A Lamborghini confirmou o encerramento da produção do Aventador e, com isso, também se despediu dos V12 naturalmente aspirados sem qualquer tipo de eletrificação. Foi o gancho ideal para voltarmos ao primeiro V12 que a marca italiana lançou no século XXI: o lendário Lamborghini Murciélago.
Apresentado ao público no Salão do Automóvel de Frankfurt de 2001, o Murciélago - antecessor espiritual do Aventador - chegou para substituir o Diablo e para levar o tradicional 12 cilindros de Sant’Agata Bolognese para uma nova era.
E cumpriu esse papel com folga.

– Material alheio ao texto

(* ===== verification/PagedAllocator.v ===== *)
(** * The paged allocator partitions the pages

    Proofs about [PagedTokenToKVPoolAllocator] of [src/python/sglang/srt/mem_cache/allocator.py]
    (its definitions are in [Allocator]).  The client's view is the list of pages it holds.  A
    batch passed to [alloc_extend] satisfies what the debug assertions of the code demand: every
    cached prefix ends where its last slot does, and a partially filled last page belongs to one
    request only.  [free] returns whole pages. *)

From S2P Require Import Prelude AllocKernels Allocator.

(** ** Pages of slots *)

Definition pages_of (ps : Z) (idx : list Z) : list Z := torch_unique (map (λ i, i / ps) idx).

Definition pending_pages (a : Allocator) : list Z :=
  if is_not_in_free_group a then [] else pages_of (al_page_size a) (concat (free_group a)).

(** The slots of whole pages, as [alloc] returns them. *)
Definition page_slots (ps : Z) (pages : list Z) : list Z :=
  pages ≫= λ p, map (λ k, p * ps + k) (seqZ 0 ps).

(** A batch whose partially filled pages are held by the clients, one request each. *)
Definition batch_ok (ps : Z) (used : list Z) (reqs : list extend_req) : Prop :=
  Forall extend_ok reqs ∧ Forall (aligned_last ps) reqs
  ∧ NoDup (reqs ≫= tail_page ps) ∧ (reqs ≫= tail_page ps) ⊆ used.

Lemma elem_of_pages_of ps idx p : p ∈ pages_of ps idx ↔ ∃ i, i ∈ idx ∧ p = i / ps.
Proof.
  unfold pages_of. rewrite elem_of_torch_unique, list_elem_of_fmap. naive_solver.
Qed.

Lemma NoDup_pages_of ps idx : NoDup (pages_of ps idx).
Proof. apply NoDup_torch_unique. Qed.
#[local] Hint Resolve NoDup_pages_of : sgl.

Lemma pages_of_page_slots ps pages :
  0 < ps → NoDup pages → pages_of ps (page_slots ps pages) ≡ₚ pages.
Proof.
  intros Hps Hnd. apply NoDup_Permutation; [auto with sgl|done|]. intros p.
  rewrite elem_of_pages_of. unfold page_slots. split.
  - intros (i & Hi & ->). apply list_elem_of_bind in Hi as (q & Hi & Hq).
    apply list_elem_of_fmap in Hi as (k & -> & Hk%elem_of_seqZ).
    rewrite div_add_lt by lia. done.
  - intros Hp. exists (p * ps). split; [|by rewrite Z.div_mul by lia].
    apply list_elem_of_bind. exists p. split; [|done]. apply list_elem_of_fmap.
    exists 0. split; [lia|]. apply elem_of_seqZ. lia.
Qed.

Lemma NoDup_page_slots ps pages : 0 < ps → NoDup pages → NoDup (page_slots ps pages).
Proof.
  intros Hps. induction 1 as [|p pages Hp Hnd IH]; [constructor|].
  unfold page_slots in *. rewrite bind_cons. apply NoDup_app. split_and!; [| |done].
  - apply NoDup_fmap_2; [intros ???; lia|apply NoDup_seqZ].
  - intros x Hx Hx'. apply list_elem_of_fmap in Hx as (k & -> & Hk%elem_of_seqZ).
    apply list_elem_of_bind in Hx' as (q & Hq & Hin).
    apply list_elem_of_fmap in Hq as (k' & Heq & Hk'%elem_of_seqZ).
    destruct (page_split ps Hps p q k k') as [-> _]; [lia|lia|done|done].
Qed.

(** Removing a duplicate-free part of a duplicate-free list. *)
Lemma filter_out_perm (used l : list Z) :
  NoDup used → NoDup l → l ⊆ used → used ≡ₚ l ++ filter (λ p, p ∉ l) used.
Proof.
  intros Hu Hl Hsub. apply NoDup_Permutation; [done| |].
  - apply NoDup_app. split_and!; [done| |by apply NoDup_filter].
    intros x Hx [? _]%list_elem_of_filter. done.
  - intros x. rewrite elem_of_app, list_elem_of_filter.
    destruct (decide (x ∈ l)); set_solver.
Qed.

Na estreia, o V12 de 6,2 litros entregava 580 cv, mas ao longo do seu ciclo de vida (entre 2001 e 2011) no Murciélago a potência cresceu bastante, chegando a ser elevada até 670 cv.
Qual a origem do nome Murciélago?
Antes de falar das versões, vale entender o nome Murciélago (“morcego”, em espanhol) que, como é habitual nos modelos da “Lambo”, tem raízes no universo da tauromaquia.
Segundo a tradição - como a própria Lamborghini conta - um touro com esse nome teria sido oferecido a Don Antonio Miura e, a partir desse animal, o famoso criador teria iniciado a criação dos touros Miura.
Começou com 580 cv e “subiu” até aos 670 cv
Com a origem do nome esclarecida, é hora de voltar ao Murciélago na configuração inicial: 580 cv, velocidade máxima anunciada de 330 km/h e aceleração de 0 a 100 km/h em 3,8s.
Esse conjunto foi comercializado até 2007 (tanto no coupé quanto no Roadster), quando a Lamborghini apresentou a segunda fase do modelo, oficialmente chamada de Murciélago LP 640-4.
Como o próprio nome indica, essa evolução manteve o V12 de 6,2 litros, agora com 640 cv, e permaneceu em linha até 2010. Foi nesse ano que entrou em cena o Murciélago LP 650-4 Roadster, com capota de lona manual e um V12 de 6,5 litros entregando 650 cv.
Na mesma época, também foi revelado o ápice da família Murciélago: o 670-4 SV (Super Veloce), com 670 cv, velocidade máxima de 341 km/h e 100 kg a menos, resultado do uso intensivo de fibra de carbono.
O último com motor V12 a ter caixa manual
Em todas as versões do Murciélago, o que se repetia era a tração nas quatro rodas (herdada do Diablo) e o câmbio manual de seis marchas - embora, mais tarde, a linha tenha passado a oferecer também uma transmissão automatizada eletronicamente, com aletas atrás do volante. Ainda assim, este foi o último Lamborghini com motor V12 disponibilizado com câmbio manual.
Durante os 10 anos em que ficou à venda, foram produzidas 4099 unidades do Murciélago. Nesse período, ele ganhou várias séries especiais, como a LP 640 Versace, e até uma variante voltada ao Campeonato Mundial de GT, a R-GT.
Recorde de velocidade em Nardò
Um dos momentos mais marcantes dessa trajetória aconteceu em fevereiro de 2002, quando a Lamborghini levou um Murciélago ao circuito de testes de Nardò, na Itália, para tentar derrubar o recorde mundial de velocidade de um carro de produção.
Com o piloto de testes Giorgio Sanna (hoje o “chefe” da Lamborghini Squadra Corse) ao volante, o Murciélago completou 305,048 km em uma hora. Na volta mais rápida, registrou velocidade média de 325,98 km/h. Além disso, os recordes de 100 km e de 100 milhas também foram superados.
Aventador, o senhor que se seguiu
Como já mencionamos no início, o Murciélago deu lugar ao Aventador, que agora encerra sua trajetória com 11 465 unidades produzidas ao longo de 11 anos - tornando-se, assim, o Lamborghini com motor V12 mais vendido de todos os tempos.
O desempenho comercial do Aventador foi tão expressivo que, em apenas cinco anos, ele já tinha ultrapassado o total de vendas alcançado pelo Murciélago.
Agora fica a pergunta sobre qual será o próximo “senhor” da linhagem, com a certeza de que o tradicional V12 de Sant’Agata Bolognese vai se render à eletrificação.